VERONNEAU - music with a global twist
The Band
Some music asks you to choose a lane. VERONNEAU refuses. The Washington DC-based duo — vocalist Lynn Veronneau and guitarist Ken Avis — moves freely between bossa nova and French chanson, swing and folk, English and French and Portuguese and Spanish, original songs and beloved classics, and somehow makes it all feel inevitable. What holds it together is not a genre but a philosophy: that the song is everything, and that beauty has no borders.
They have sold out Blues Alley, filled the Kennedy Center, and graced the main stage at Strathmore. They have played the DC Jazz Festival, broadcast live on the BBC, and toured through Spain, Portugal, France, Switzerland, Sweden, and the UK. Their albums have landed in the Top 10 across Jazz, World, and Folk charts simultaneously — a feat that tells you everything about how difficult they are to pin down, and how little that matters to their fans. Seven Mid-Atlantic regional awards — Best Group, Best Vocals, Best Recording among them — confirm what audiences already know: this is a band that delivers.
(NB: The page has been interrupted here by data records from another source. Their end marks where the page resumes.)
Lemma last_two {A} (ss : list A) n : (S n < length ss)%nat -> exists ss1 l r ss2, ss = ss1 ++ l :: r :: ss2 /\ length ss1 = n.
Proof.
  intros Hn. destruct (lookup_lt_is_Some_2 ss n) as [l El]; [lia|]. destruct (lookup_lt_is_Some_2 ss (S n)) as [r Er]; [lia|]. exists (take n ss), l, r, (drop (S (S n)) ss). split; [|rewrite length_take; lia].
  rewrite <- (take_drop n ss) at 1. f_equal. rewrite (drop_S ss l n El). f_equal. by apply drop_S.
Qed.

Lemma compact_merged (s s' : state) k ss1 l r ss2 : merged_at s s' k ss1 l r ss2 -> compact_from (d_items (c_doc s)) (S (length ss1)) (ss1 ++ l :: r :: ss2) ->
  exists l', clients (d_store (c_doc s')) !! k = Some (ss1 ++ l' :: ss2) /\ compact_from (d_items (c_doc s')) (length ss1) (ss1 ++ l' :: ss2).
Proof.
  intros [_ (l' & E & Hl) Hp] Hcf. exists l'. split; [done|]. intros i a b Hi Ha Hb. rewrite lookup_app_r in Ha by lia. rewrite lookup_app_r in Hb by lia. replace (S i - length ss1)%nat with (S (i - length ss1)) in Hb by lia. cbn in Hb.
  destruct (i - length ss1)%nat as [|j] eqn:Ej.
  - cbn in Ha. injection Ha as <-. rewrite Hl by (by eapply list_elem_of_lookup_2). apply (Hcf (S (length ss1))); [done| |].
    + rewrite lookup_app_r by lia. by replace (S (length ss1) - length ss1)%nat with 1%nat by lia.
    + rewrite lookup_app_r by lia. by replace (S (S (length ss1)) - length ss1)%nat with 2%nat by lia.
  - cbn in Ha. rewrite Hp by (by eapply list_elem_of_lookup_2). apply (Hcf (S i)); [lia| |].
    + rewrite lookup_app_r by lia. by replace (S i - length ss1)%nat with (S (S j)) by lia.
    + rewrite lookup_app_r by lia. by replace (S (S i) - length ss1)%nat with (S (S (S j))) by lia.
Qed.

(** What a routine guarantees. *)
Definition keeps_store (s : state) (m : step state unit) : Prop := exists s', m s = (Ok tt, s') /\ rtc merge_step s s'.
(* ===== verification/Collect.v ===== *)
(** * Garbage collection at the end of a transaction

    Models the collection of deleted content that [cleanupTransactions] runs
    before it merges structs (crdt/transaction.go: [tryGcDeleteSet];
    crdt/client_struct_list.go: [tryGcDeleteItems]; crdt/item.go: [gcItem];
    crdt/content_types.go: [gcContent]): a deleted item keeps its place and loses
    its content, the items of a deleted nested type are replaced by GC structs and
    the type forgets them. *)
From stdpp Require Import gmap sets list relations.
From Stdlib Require Import ZArith Lia.
From S2P Require Import Prelude Lib0 StructStore Text Yata Replicas DeleteSet Content Item ItemList ItemSplit TypeRead SearchMarker TypeList ListInsert MapType Merge Compaction.
Open Scope Z_scope.
Open Scope go_scope.

Section Collect.
Context {V : Type} (interpolate : Z -> Z -> Z -> Z).
(** [doc.gcFilter]. *)
Context (gcFilter : itemStruct V -> bool).
Abbreviation item := (itemStruct V).
Abbreviation doc := (docState V).
Abbreviation M := (@Item.M V).

(** The error of [replaceStruct] is dropped. *)
Definition replaceWithGC (p : nat) (gc : gcStruct) : M unit :=
  modify (fun d => match @replaceStruct _ (refStruct (d_items d)) interpolate (d_store d) (RItem p) (RGC gc) with Ok st => set_store st d | Err _ => d end).

(** [for item != nil { ...; item = item.left }]. *)
Fixpoint forEachLeft (n : nat) (f : nat -> M unit) (o : option nat) : M unit :=
  match n, o with
  | _, None => rret tt
  | O, Some _ => rfail ErrMalformed
  | S n', Some p => _ <-- f p;;; it <-- getItem p;;; forEachLeft n' f (i_left it)
  end.

(** [gcContent] of the kinds; only a nested type has something to do. *)
Definition gcContent (gc : nat -> M unit) (c : docContent V) : M unit :=
  match c with
  | contentType t =>
      ty <-- getType t;;;
      n <-- get (fun d => size (d_items d));;;
      _ <-- forEachRight n gc (t_start ty);;;
      _ <-- setType t (with_start None);;;
      ty <-- getType t;;;
      _ <-- forEach (fun e => forEachLeft n gc (Some e)) (map_to_list (t_map ty)).*2;;;
      setType t (with_map ∅)
  | _ => rret tt
  end.

Definition emptied (it : item) : item := with_body (i_id it) (i_length it) (contentDeleted (i_length it)) it.
(** The events of the document; a transaction is named by its number in the order
    of creation. *)
Inductive event : Type :=
| BeforeAllTransactions
| BeforeTransaction (n : nat)
| CleanupStarted (n : nat)
| CleanupDone (n : nat)
| AfterAllTransactions.

(** An entry of [doc.transCleanup]: the address of the transaction, its number and
    what it is. *)
Record entry := mkEntry { e_ptr : nat; e_num : nat; e_reusable : bool; e_txn : txn }.

Record queue := mkQueue {
  q_trans : option nat;             (* doc.trans *)
  q_cleanup : list entry;           (* doc.transCleanup *)
  q_scratch : option nat;           (* doc.mutationTransaction *)
  q_heap : nat;                     (* the next fresh address *)
  q_count : nat;                    (* transactions created *)
  q_log : list event
}.

Section Transact.
(** [doc.HasObservers()] and [doc.GC]. *)
Context (observed collect : bool).

Definition emit (e : event) (q : queue) : queue := mkQueue (q_trans q) (q_cleanup q) (q_scratch q) (q_heap q) (q_count q) (q_log q ++ [e]).
Definition set_transaction (o : option nat) (q : queue) : queue := mkQueue o (q_cleanup q) (q_scratch q) (q_heap q) (q_count q) (q_log q).

(** [newTransaction] and the append of [beginTransact]. A completed lean
    transaction is used again for the next one. *)
Definition newTransaction (t : txn) (q : queue) : queue :=
  let materialize := negb (t_lean t) || observed in
  let reusable := negb materialize && negb collect in
  match (if reusable then q_scratch q else None) with
  | Some p => mkQueue (Some p) (q_cleanup q ++ [mkEntry p (q_count q) reusable t]) None (q_heap q) (q_count q + 1) (q_log q)
  | None => mkQueue (Some (q_heap q)) (q_cleanup q ++ [mkEntry (q_heap q) (q_count q) reusable t]) (q_scratch q) (q_heap q + 1) (q_count q + 1) (q_log q)
  end.

(** The callbacks of the document's events and of a dispatch; without an observer
    there is none. The destruction of a removed subdocument opens a transaction,
    too. *)
Definition fired (present : bool) (ts : list txn) : list txn := if present then ts else [].
Definition dispatches (t : txn) : bool := observed || t_dispatch t || t_subdocs t.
Veronneau's creative life extends well beyond the stage. Their signature shows — "Blue Tapestry," a deeply personal celebration of Joni Mitchell and Carole King; and the "French-American Songbook," tracing the musical love affair between two continents — are part concert, part storytelling, entirely transporting. They have danced (literally) with award-winning contemporary company Company Danzante, brought an original theatrical work to the Atlas Theater, and co-curated the Strathmore Jazz Samba Project Festival, the venue's first NEA award-winning production. In 2025, they joined the Virginia Touring Artists roster. Whether performing as an intimate duo or fronting a full ensemble, VERONNEAU are as alive in the studio as they are under the lights — proof of which is their acclaimed Live at Blues Alley album.
Lynn Veronneau — Vocals
Lynn Veronneau's voice arrives like something you didn't know you were missing. Trained classically near her native Montreal and then further in France, she developed a technique so refined it disappears — leaving only the feeling. From there she traveled far: through folk, blues, and funk, through smoky clubs and grand concert halls, before settling into the jazz and pop world where she has made her name. She can be serene or commanding, a whisper or a wave, and she moves between the two with the ease of someone who has truly nothing to prove. Reviewers have reached for Stacy Kent, Astrid Gilberto, and Gretchen Parlato to describe her — and those comparisons aren't wrong, exactly, but they don't quite capture the warmth she brings to every room she sings in.
Her story has its share of singular moments. As a member of Les Horribles Cernettes — an all-female vocal group performing in France — Lynn became part of a quiet piece of internet history: the band appeared in the very first photograph ever published on the World Wide Web. These days, her history-making is closer to home. With Ken, she co-hosted radio programs on WERA FM, curates the Passport Music festival, and runs the boutique label AntidoteSounds. The two also serve as mentors through Strathmore's Artists in Residence program, nurturing the next generation of musicians with the same generosity that defines everything they do.
Ken Avis — Guitar & Vocals
Ken Avis came to VERONNEAU the long way — and the long way made him extraordinary. His early years performing with the WC Handy Award-winning Otis Grand Blues Band gave him a feel for the roots of American music that still runs through everything he plays. His years as a music journalist sharpened his ear for what matters in a song. And his work as a historian — developing the Music City DC lecture series, tracing Washington's musical DNA from 1800 to the present at the Smithsonian, American University, George Mason University, and beyond — gave him a sense of music not just as sound, but as living culture. He met Lynn at a festival in Switzerland, and the rest, as they say, is history — the kind he now helps write.
As a composer, Ken is hitting his stride. His 2024 gold award at the Mid-Atlantic Songwriting Competition for Better World joined finalist honors from the Florida Songwriting Competition, recognition through the Acoustic Guitar Songwriting Project, and an Emergent Seed arts award. The Atlas Performing Arts Center commissioned and staged his play Bossa Fever!, set to original VERONNEAU music. He co-produced two documentary films — Bossa Nova – The Brazilian Music That Charmed the World and Anacostia Delta, the latter airing on PBS and paying tribute to DC guitar legends Danny Gatton and Roy Buchanan. He co-curated the NEA award-winning Strathmore Jazz Samba Project Festival, and serves as an Artist Ambassador for Córdoba Guitars — a role that suits a player whose sound is as considered and refined as his.